Sorry if the tags are wrong
The goal here is to solve for x and y but x + y = 100 with no negative numbers. Where "max" is simply the maximum output possible.
To figure out the best ratio between x and y, ie 60/40, etc.
The below syntax is not right but will show what I am attempting
((((.04 * (59/(100+x)) / .6) * x) + ((.04 * (40/(100+y)) / .6) * y))) / 100 = max
As an example of what a ratio would look like of x being 60% of 100 and y being 40% of 100: (this is not the correct answer but just an example of what i mean by ratios of 100)
((((.04 * (59/(100+60)) / .6) * 60) + ((.04 * (40/(100+40)) / .6) * 40))) / 100 = 0.022369
But the goal here is to figure out, what x and y need to be to have the actual result be the highest number possible with x + y = 100
Some notes: the 100's, all 3, 59, 40, are unrelated to each over if that matters.
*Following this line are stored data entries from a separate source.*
Lemma list_parses vs :
  vs <> [] -> forallb plain_value vs = true -> parses parse_in_list eq (rhs_tokens (VList vs)) (VList vs) free.
Proof.
  intros Hne Hp l r Hl Hr _. destruct vs as [|v vs]; [done|]. exists (VList (v :: vs)). split; [|done].
  change (map token l = LParen :: join_tokens Comma ([value_token v] :: map (fun v => [value_token v]) vs) ++ [RParen]) in Hl.
  rewrite join_tokens_cons, map_map in Hl. destruct l as [|[k1 s1] l]; [done|].
  simpl in Hl. injection Hl as -> Hl'.
  unfold parse_in_list. simpl app. rewrite (bind_Ok _ _ _ _ _ (peek_at _ _)). simpl.
  destruct l as [|[k2 s2] l]; [done|]. assert (Hk : k2 = value_token v) by (by simpl in Hl'; simplify_eq).
  rewrite (bind_Ok _ _ _ _ _ (advance_at _ (mkSpanned k2 s2 :: l ++ r) ltac:(done))).
  rewrite (bind_Ok _ _ _ _ _ (peek_at _ _)). simpl token.
  assert (Hi : with_rounds (fun n => in_list_loop n []) (mkSpanned k2 s2 :: l ++ r) = Some (Ok (v :: vs, r))).
  { unfold with_rounds. apply (in_list_parses vs v [] _ (mkSpanned k2 s2 :: l) r); [done..|].
    apply (f_equal length) in Hl'. rewrite length_map in Hl'. simpl in *.
    rewrite length_app in *. simpl in Hl'. clear -Hl'. revert Hl'.
    assert (Hc : (length vs <= length (concat (map (fun v => [Comma; value_token v]) vs)))%nat).
    { induction vs; simpl; lia. }
    lia. }
  subst k2. destruct v; try done; exact (bind_Ok _ (fun items => p_ret (VList items)) _ _ _ Hi).
Qed.

Lemma list_values_plain v vs :
  forallb plain_token (join_tokens Comma (map (fun v => [value_token v]) (v :: vs))) = true ->
  forallb plain_value (v :: vs) = true.
Proof.
  revert v. induction vs as [|w vs IH]; intros v Ht.
  - simpl in Ht. rewrite andb_true_r in Ht. simpl. unfold plain_value. by rewrite Ht.
  - change (plain_token (value_token v) &&
      forallb plain_token (join_tokens Comma (map (fun v => [value_token v]) (w :: vs))) = true) in Ht.
    apply andb_true_iff in Ht as [Hv Ht].
    change (plain_token (value_token v) && forallb plain_value (w :: vs) = true). by rewrite Hv, IH.
Qed.

Lemma predicate_parses p :
  plain_predicate p = true -> forall l r,
  map token l = predicate_tokens p -> r <> [] ->
  exists sp, parse_predicate (l ++ r) = Some (Ok (mkPredicate (p_lhs p) sp (p_comparator p) (p_rhs p), r)).
Proof.
  unfold plain_predicate. rewrite !andb_true_iff. intros [[Hx Hv] Ht] l r Hl Hr.
  unfold predicate_tokens in *. apply map_eq_app in Hl as (l1 & l2 & -> & Hl1 & Hl2).
  destruct l2 as [|[k s] l2]; [done|]. simpl in Hl2. injection Hl2 as -> Hl2.
  unfold parse_predicate. rewrite (bind_Ok _ _ _ _ _ eq_refl).
  rewrite <- app_assoc. simpl app.
  destruct (lhs_parses _ Hx l1 (mkSpanned (Compare (p_comparator p)) s :: l2 ++ r)) as (y & Hy & ->); [done..|].
  rewrite (bind_Ok _ _ _ _ _ Hy).
  destruct (comparator_parses (p_comparator p) [mkSpanned (Compare (p_comparator p)) s] (l2 ++ r))
    as (y2 & Hy2 & ->); [done|auto|done|].
  simpl app in Hy2. rewrite (bind_Ok _ _ _ _ _ Hy2).
  rewrite forallb_app in Ht. apply andb_true_iff in Ht as [_ Ht]. simpl in Ht.
  assert (Hrhs : match p_comparator p with
        | Cmp.IsNull | Cmp.IsNotNull => p_ret NoValue
        | Cmp.In => parse_in_list
        | _ => p_bind (fun v => p_ret (Single v)) parse_single_value
        end (l2 ++ r) = Some (Ok (p_rhs p, r))).
  { assert (Hs : forall v, p_rhs p = Single v ->
      p_bind (fun v => p_ret (Single v)) parse_single_value (l2 ++ r) = Some (Ok (p_rhs p, r))).
    { intros v Hp. rewrite Hp in *. simpl in Ht. rewrite andb_true_r in Ht.
      destruct (value_parses v Ht l2 r) as (z & Hz & ->); [done..|]. by rewrite (bind_Ok _ _ _ _ _ Hz). }
    destruct (p_comparator p), (p_rhs p) as [|v|vs] eqn:Hp; try done; try (by apply (Hs v));
      try (by destruct l2).
    destruct vs as [|v vs]; [done|].
    destruct (list_parses (v :: vs) ltac:(done)) with (l := l2) (r := r) as (z & Hz & ->); [|done..].
    clear -Ht. change (rhs_tokens (VList (v :: vs))) with
      (LParen :: join_tokens Comma (map (fun v => [value_token v]) (v :: vs)) ++ [RParen]) in Ht.
    simpl in Ht. rewrite forallb_app in Ht. apply andb_true_iff in Ht as [Ht _].
    by apply list_values_plain. }
  rewrite (bind_Ok _ _ _ _ _ Hrhs). rewrite (bind_Ok _ _ _ _ _ eq_refl). by eexists.
Qed.
(* ===== verification/CreateTableProps.v ===== *)
(** * Column types end no statement (crates/dbflux_core: sql/query_builder.rs)

    A column type that follows the grammar of [is_safe_column_type_spec] is read
    by the lexer of every engine without ending the statement it stands in, so the
    [CREATE TABLE] of a transfer is one statement whatever types came from
    outside. *)

From S2P Require Import Prelude RustStr RustChar Classification SqlLexer SqlLexerProps SqlSafety SqlSafetyProps SqlDialect SqlDialectProps SqlCode LexedDialect VisualQuery TableBrowser SemanticFilter SemanticFilterProps CrudRequests StatementBuilder StatementBuilderProps.
Import StatementBuilder.

Definition quiet (l : list Token) : Prop := Forall (fun t => is_symbol t (ch ";") = false) l.

Lemma quiet_app a b : quiet a -> quiet b -> quiet (a ++ b).
Proof. intros Ha Hb. by apply Forall_app. Qed.

(** Characters that may stand in a type without a backslash before them. *)
Definition no_backslash (l : list char) : Prop := Forall (fun c => c <> ch "\") l.

Section Types.
Context `{CharLib} `{!CharLaws} (rules : LexRules).

(** Inside a literal, whether or not a backslash escapes there. *)
Definition inside (close : char) (st : ScanState) : Prop := exists esc, st = InQuotes close esc.

(** From a state of [S], the text [t] lexes to tokens that end nothing, before a
    text with property [P]. *)
Definition passes_in (S : ScanState -> Prop) (P : list char -> Prop) (t : list char) : Prop :=
  exists ks, quiet ks /\ forall pre post st, S st -> P post ->
    scan_at rules pre (t ++ post) st = ks ++ scan_at rules (pre ++ t) post Normal.
Definition passes : (list char -> Prop) -> list char -> Prop := passes_in (eq Normal).
(* ===== verification/LanguageService.v ===== *)
(** * Query classification and warnings (crates/dbflux_core: query/language_service.rs)

    The class of a query in each query language, the warnings the editor asks to
    confirm, and the query tool of the MCP server
    (crates/dbflux_mcp: handlers/query.rs).

    Texts are lists of characters.  Slicing a text at a byte that does not start
    a character, or at an end before the start, stops the thread: such a call is
    [None] here. *)

From S2P Require Import Prelude RustStr External Concrete RustChar Classification Policy Events Governance SqlLexer SqlSafety SqlSafetyProps.

Inductive QueryLanguage : Type :=
| Sql
| CloudWatchLogsInsightsQl
| OpenSearchPpl
| OpenSearchSql
| MongoQuery
| RedisCommands
| Cypher
| InfluxQuery
| Flux
| Cql
| Lua
| Python
| Bash
| Custom (name : string).

Inductive DangerousQueryKind : Type :=
| DeleteNoWhere
| UpdateNoWhere
| Truncate
| Drop
| Alter
| Script
| MongoDeleteMany
| MongoUpdateMany
| MongoDropCollection
| MongoDropDatabase
| MongoAggregateWrite
| RedisFlushAll
| RedisFlushDb
| RedisMultiDelete
| RedisKeysPattern
| RawExpressionInSet.

#[export] Instance dangerous_kind_eq_dec : EqDecision DangerousQueryKind.
Proof. solve_decision. Defined.

Definition ascii_lowercase (l : list char) : list char := map to_ascii_lowercase l.

(** ** MongoDB *)

(** Whether the argument list that starts here has an empty filter.  The text
    between the first byte and the first closing brace is sliced out. *)
Definition is_empty_filter (args_start : list char) : option bool :=
  let trimmed := trim_text args_start in
  if has_prefix (text ")") trimmed then Some true
  else if has_prefix (text "{}") trimmed then Some true
  else match find_text (text "}") trimmed with
       | None => Some false
       | Some ([], _) => None
       | Some (first :: inside, _) =>
           if (first <? 128)%N then Some (bool_decide (trim_text inside = [])) else None
       end.

(** [contains_stage_key], from each match of the operator on; [before] is the
    character before the text. *)
Fixpoint stage_key_from (before : option char) (operator l : list char) : bool :=
  let here :=
    has_prefix operator l &&
    some_and (fun c => bool_decide (c ∈ [ch "{"; ch ","; 34%N; ch "'"; ch "`"]) || is_whitespace c) before &&
    (let rest := drop (length operator) l in
     let rest := match rest with
                 | c :: r => if bool_decide (c ∈ [34%N; ch "'"; ch "`"]) then r else rest
                 | [] => rest
                 end in
     has_prefix (text ":") (trim_left rest)) in
  here || match l with [] => false | c :: l' => stage_key_from (Some c) operator l' end.

Definition contains_stage_key (l operator : list char) : bool := stage_key_from None operator l.

Definition aggregate_writes_output (query : list char) : bool :=
  let normalized := ascii_lowercase query in
  contains_text (text ".aggregate(") normalized &&
  existsb (contains_stage_key normalized) [text "$out"; text "$merge"].

(** A call whose filter may be empty: [Some true] when it is. *)
Definition empty_filter_call (call : string) (normalized : list char) : option bool :=
  match find_text (text call) normalized with
  | None => Some false
  | Some (_, after_paren) => is_empty_filter after_paren
  end.

Definition contains_any (l : list string) (normalized : list char) : bool :=
  existsb (fun s => contains_text (text s) normalized) l.

(** What is decided once no call has an empty filter. *)
Definition classify_mongo_rest (normalized : list char) : ExecutionClassification :=
  if aggregate_writes_output normalized then Write
  else if contains_any [".find("; ".aggregate("] normalized then Read
  else if contains_any [".countdocuments("; ".estimateddocumentcount("] normalized then Metadata
  else if contains_any [".insert"; ".update"; ".delete"; ".replace"] normalized then Write
  else if contains_any ["createuser"; "grantroles"; "revoke"; "shutdownserver"] normalized then Admin
  else Write.

Definition classify_mongo_query (query : list char) : option ExecutionClassification :=
  let normalized := ascii_lowercase (trim_text query) in
  if bool_decide (normalized = []) then Some Metadata
  else if contains_any [".dropdatabase("] normalized then Some Destructive
  else if contains_any [".drop("] normalized && negb (contains_any [".dropdatabase("] normalized)
    then Some Destructive
  else
    empty ← empty_filter_call ".deletemany(" normalized;
    if empty : bool then Some Write
    else
      empty ← empty_filter_call ".updatemany(" normalized;
      if empty : bool then Some Write else Some (classify_mongo_rest normalized).
(** ** Opening a source *)

Section Source.
Context `{EncodingLib} {SourceError : Type} (l : Layout) (d : Dialect) (o : ReaderOptions) (content : list N)
  (src : ByteSource (SourceError:=SourceError)) (serving : serves content src).
Context (page_pos : (0 < page_size o)%nat) (window_pos : (0 < window_size o)%nat)
  (length_u64 : (N.of_nat (length content) <= u64_max)%N).

#[local] Abbreviation Reader := (@PagedReader _ SourceError).
#[local] Abbreviation mark := (byte_order_mark (d_encoding d)).

(** The mark at the start of the content, the header after it, and where the
    records after the header start. *)
Definition mark_length : nat := if bool_decide (mark `prefix_of` content) then length mark else 0.
Definition header_record : option (list N) :=
  if d_has_header d then head (records l (drop mark_length content)) else None.
Definition data_start : nat := (mark_length + length (default [] header_record))%nat.

#[local] Abbreviation ready := (ready l content src d o data_start).

Definition header_right (r : Reader) : Prop :=
  byte_order_mark_length r = mark_length /\
  header r = head (located l (d_encoding d) mark_length (option_list header_record)) /\
  header_bytes r = header_record.

(** [I] as it must be for the steps of [prepare]. *)
Context (I : Reader -> Prop) (I_calls : forall r n, I r -> I (set_calls n r))
  (I_header : forall r n h b, I r -> I (set_header n h b r)).

#[local] Abbreviation scans := (scans src I).
#[local] Abbreviation sound := (sound l content src).

Lemma fetch_mark_scans rounds m r c : I r -> sound r -> cursor_ok content c ->
  (length m <= length (remaining c) + rounds)%nat ->
  scans (fetch_mark rounds m) (r, c) (fun _ s' => called r s'.1 /\ cursor_ok content s'.2 /\
    cursor_offset s'.2 = cursor_offset c /\
    (length m <= length (remaining s'.2) \/ buffer_end s'.2 = length content)%nat).
Proof.
  revert r c. induction rounds as [|rounds IH]; intros r c HI Hs Hc Hm; cbn [fetch_mark]; apply scans_get;
    cbn [fst snd]; pose proof Hs as (_ & Hlen & _ & Hw); rewrite Hlen;
    pose proof Hc as (Hcons & Hend & _); pose proof (remaining_ok content c Hc) as [_ Hl];
    destruct (Nat.ltb_spec (length (remaining c)) (length m)) as [Hlt|Hge]; try lia; simpl andb;
    try (destruct (Nat.ltb_spec (buffer_end c) (length content)) as [Hin|Hout]);
    try (apply scans_ret; split; [apply called_refl|]; split; [done|]; split; [done|]; cbn [snd]; lia).
  apply scans_bind. eapply scans_mono; [by apply (extend_scans l content src serving I I_calls)|]. intros _ [r' c'].
  cbn [fst snd]. intros (Hr' & Hc' & Ho' & He'). pose proof (remaining_ok content c' Hc') as [_ Hl'].
  eapply scans_mono.
  - apply IH; [by eapply I_called|by eapply sound_called|done|].
    assert (cursor_offset c <= buffer_end c)%nat by (unfold cursor_offset, buffer_end; lia).
    rewrite Hl', Ho', He'. rewrite Hl in Hm, Hlt. lia.
  - intros _ [r2 c2]. cbn [fst snd]. intros (Hr2 & Hc2 & Ho2 & Hcase).
    split; [by eapply called_trans|]. split; [done|]. split; [congruence|done].
Qed.

Lemma skip_mark c : cursor_ok content c -> cursor_offset c = 0%nat ->
  (length mark <= length (remaining c) \/ buffer_end c = length content)%nat ->
  let c' := if negb (bool_decide (mark = [])) && bool_decide (mark `prefix_of` remaining c)
            then consume (length mark) c else c in
  cursor_ok content c' /\ cursor_offset c' = mark_length.
Proof.
  intros Hc Ho Hcase c'. pose proof (remaining_ok content c Hc) as [Hr Hl].
  rewrite Ho, drop_0 in Hr. assert (Hiff : mark `prefix_of` remaining c <-> mark `prefix_of` content).
  { split; intros Hp.
    - rewrite Hr in Hp. etrans; [exact Hp|]. by exists (drop (buffer_end c - 0) content); rewrite take_drop.
    - destruct Hcase as [Hle|Hall].
      + destruct Hp as [k Hk]. rewrite Hr, Hk. rewrite Hl, Ho in Hle. rewrite take_app_ge by lia.
        by eexists.
      + by rewrite Hr, Hall, firstn_all2 by lia. }
  unfold c', mark_length. rewrite (bool_decide_ext _ _ Hiff). case_bool_decide as Hm; simpl.
  - rewrite Hm. simpl. rewrite Ho. split; [done|by repeat case_match].
  - case_bool_decide as Hp; [|done]. apply prefix_length in Hp as Hpl.
    destruct (consume_ok content c (length mark) Hc) as [Hc' Ho'].
    { apply Hiff in Hp. by apply prefix_length in Hp. }
    rewrite Ho', Ho. done.
Qed.

Lemma mark_length_le : (mark_length <= length content)%nat.
Proof.
  clear page_pos window_pos length_u64. unfold mark_length. case_bool_decide as Hp; [by apply prefix_length in Hp|lia]. Qed.

Lemma data_start_le : (data_start <= length content)%nat.
Proof.
  clear page_pos window_pos length_u64.
  unfold data_start, header_record. pose proof mark_length_le as Hm. destruct (d_has_header d); simpl; [|lia].
  destruct (records_tiled l (drop mark_length content)) as [_ Hc]. apply (f_equal length) in Hc.
  rewrite length_drop in Hc. destruct (records _ _) as [|r rs]; simpl in *; [lia|].
  rewrite length_app in Hc. lia.
Qed.
Lemma doubled_scan q cs current more tail : quote_ok q -> Forall chunk_ok cs ->
  pass l Quoted (doubled q cs) = Some Quoted /\
  split_units l Quoted current (doubled q cs ++ more) tail =
    split_units l Quoted (current ++ concat (map snd cs)) more tail.
Proof.
  intros Hq Hcs. destruct (quote_steps q Hq) as (_ & Hqq & Hqi & Hqu).
  revert current. induction Hcs as [|[u b] cs [Hu Hb] _ IH]; intros current.
  - simpl. by rewrite app_nil_r.
  - unfold doubled in *. cbn [mbind list_bind fst map snd concat] in *.
    destruct (N.eqb_spec u q) as [->|Hne]; cbn [app pass split_units].
    + rewrite Hqq, Hqi. simpl in Hb. subst b. destruct (IH (current ++ unit_bytes q)) as [-> ->].
      by rewrite <- app_assoc.
    + rewrite (Hqu u Hne). destruct (IH (current ++ b)) as [-> ->]. by rewrite <- app_assoc.
Qed.

Lemma quoted_bytes_units q v : quote_ok q -> Forall (fun b => b < 256)%N v ->
  units (quoted_units l q v) = (q, unit_bytes q) :: doubled q (units v) ++ [(q, unit_bytes q)] /\
  half (quoted_units l q v) = [].
Proof.
  intros Hq Hv. pose proof (units_ok v Hv) as Hok. pose proof Hq as (_ & Hqu & _).
  unfold quoted_units. set (f := fun bytes unit => _).
  assert (Hf : forall cs bytes, Forall chunk_ok cs -> half bytes = [] ->
    units (foldl f bytes (map fst cs)) = units bytes ++ doubled q cs /\ half (foldl f bytes (map fst cs)) = []).
  { clear v Hv Hok. induction cs as [|[u b] cs IH]; intros bytes Hcs Hh; [by simpl; rewrite app_nil_r|].
    inversion Hcs as [|? ? [Hu Hb] Hcs']; subst. simpl in Hu, Hb. subst b. cbn [map fst foldl].
    destruct (units_of_unit u Hu) as [Huc Hus]. destruct (units_of_unit q Hqu) as [Hqc Hqs].
    unfold doubled in *. cbn [mbind list_bind fst].
    assert (Hstep : units (f bytes u) = units bytes ++ (if (u =? q)%N then [(q, unit_bytes q); (q, unit_bytes q)] else [(u, unit_bytes u)])
      /\ half (f bytes u) = []).
    { unfold f. destruct (N.eqb_spec u q) as [->|Hne]; rewrite !push_unit_app.
      - rewrite <- app_assoc, chunks_whole, stray_whole by done.
        destruct (unit_then q (unit_bytes q) Hqu) as [-> ->]. by rewrite Hqc, Hqs.
      - by rewrite chunks_whole, stray_whole, Huc, Hus. }
    destruct Hstep as [Hs1 Hs2]. destruct (IH (f bytes u) Hcs' Hs2) as [-> ->]. by rewrite Hs1, <- app_assoc. }
  destruct (units_of_unit q Hqu) as [Hqc Hqs].
  destruct (Hf (units v) (unit_bytes q) Hok Hqs) as [Hu Hh]. rewrite push_unit_app. fold (unit_bytes q).
  rewrite chunks_whole, stray_whole, Hu, Hqc, Hqs by done. done.
Qed.

Lemma quoted_field q v : quote_ok q -> half v = [] -> Forall (fun b => b < 256)%N v ->
  one_field (quoted_units l q v) v.
Proof.
  intros Hq Hh Hv. destruct (quoted_bytes_units q v Hq Hv) as [Hu Hs]. split; [done|].
  exists QuoteInQuoted. split; [apply list_elem_of_In; simpl; tauto|]. rewrite Hu.
  destruct (quote_steps q Hq) as (Hf & Hqq & _ & _). pose proof (units_ok v Hv) as Hok.
  pose proof (chunks_concat (width l) v) as Hc. rewrite Hh, app_nil_r in Hc. split.
  - cbn [pass]. rewrite Hf, pass_app. destruct (doubled_scan q (units v) [] [] [] Hq Hok) as [-> _].
    change (pass l Quoted [(q, unit_bytes q)] = Some QuoteInQuoted). cbn [pass]. by rewrite Hqq.
  - intros current more tail. cbn [app split_units]. rewrite Hf, <- app_assoc.
    destruct (doubled_scan q (units v) current ([(q, unit_bytes q)] ++ more) tail Hq Hok) as [_ ->].
    cbn [app split_units]. by rewrite Hqq, Hc.
Qed.

End Units.

(** ** A record *)

Section Records.
Context `{EncodingLib} `{!EncodingLaws} {SourceError SinkError : Type} (l : Layout) (e : Encoding).

#[local] Abbreviation units := (chunks (width l)).
#[local] Abbreviation half := (stray (width l)).

(** A layout as [for_dialect] gives it, with byte values as its delimiter and quote. *)
Record layout_for : Prop := {
  layout_width : width l = width_of e;
  layout_delimiter : unit_ok l (delimiter l) /\ delimiter l <> LINE_FEED /\ delimiter l <> CARRIAGE_RETURN;
  layout_quote : forall q, quote l = Some q -> quote_ok l q;
}.

Context (layout_right : layout_for).

(** Encoding the text gives bytes that decode to it. *)
Definition decodes_back (t : list char) : Prop := forall b, encode_text t e = Ok b ->
  Forall (fun x => x < 256)%N b /\ decode_without_bom_handling e b = (t, false).

Lemma encode_whole t b : encode_text t e = Ok b -> half b = [].
Proof.
  rewrite (layout_width layout_right). unfold encode_text, width_of.
  assert (Hbyte : forall x, stray Byte x = []) by (induction x; done).
  assert (Hunits : forall w us x, w <> Byte -> stray w x = [] -> stray w (foldl (push_unit (mkLayout w 0 None)) x us) = []).
  { intros w us. induction us as [|u us IH]; intros x Hw Hx; [done|]. cbn [foldl]. apply IH; [done|].
    unfold push_unit. rewrite stray_whole by done. by destruct w. }
  pose proof utf8_not_utf16le. pose proof utf8_not_utf16be.
  repeat case_bool_decide; intros Heq; simplify_eq; try congruence; try apply Hbyte; by apply Hunits.
Qed.

(** What rendering one field gives. *)
Definition rendered_field (t : list char) (fb : list N) : Prop := exists v,
  encode_text t e = Ok v /\ one_field l fb v /\
  (fst <$> head (units fb) <> Some LINE_FEED).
All of the other hard coded numbers like .04, .6, etc. can also change depending on the formula. For instance the formula could change in other sequences to being ((((.04 * (59/(100+x)) / .6) * x) + ((.01 * (10/(120+y)) / .9) * y))) / 100 = max. This is a smaller part of an algorithm i am attempting to create where there can be more than 2 equations in one. In the above, there are technically 2 equations we are trying to combine to find the best dispersing of amounts.
You want to maximize a function $$f(x,y)=\frac{1}{100}\left(\frac{0.04\cdot59x}{0.6(100+x)} + \frac{0.04\cdot40y}{0.6(100+y)}\right)$$ of two nonnegative variables $x$ and $y$ subject to $x+y=100$. Equivalently, maximize $$g(x)=f(x,100-x)=\frac{1}{100}\left(\frac{0.04\cdot59x}{0.6(100+x)} + \frac{0.04\cdot40(100-x)}{0.6(100+(100-x))}\right)$$ subject to $0 \le x \le 100$. This is a single-variable calculus problem. Differentiate, yielding $$g'(x)= \frac{19 x^2 - 31600 x + 1960000}{15(x + 100)^2 (200 - x)^2}.$$ Now solve $g'(x)=0$ by setting the numerator to $0$ and using the quadratic formula, yielding two values of $x$, only one of which is in the interval $[0,100]$. Examine the three critical points, including the end points $0$ and $100$. For the resulting optimal value $x^*$, which turns out to be approximately $64.529$, you can recover the corresponding optimal $y^*$ as $y^*=100-x^*$.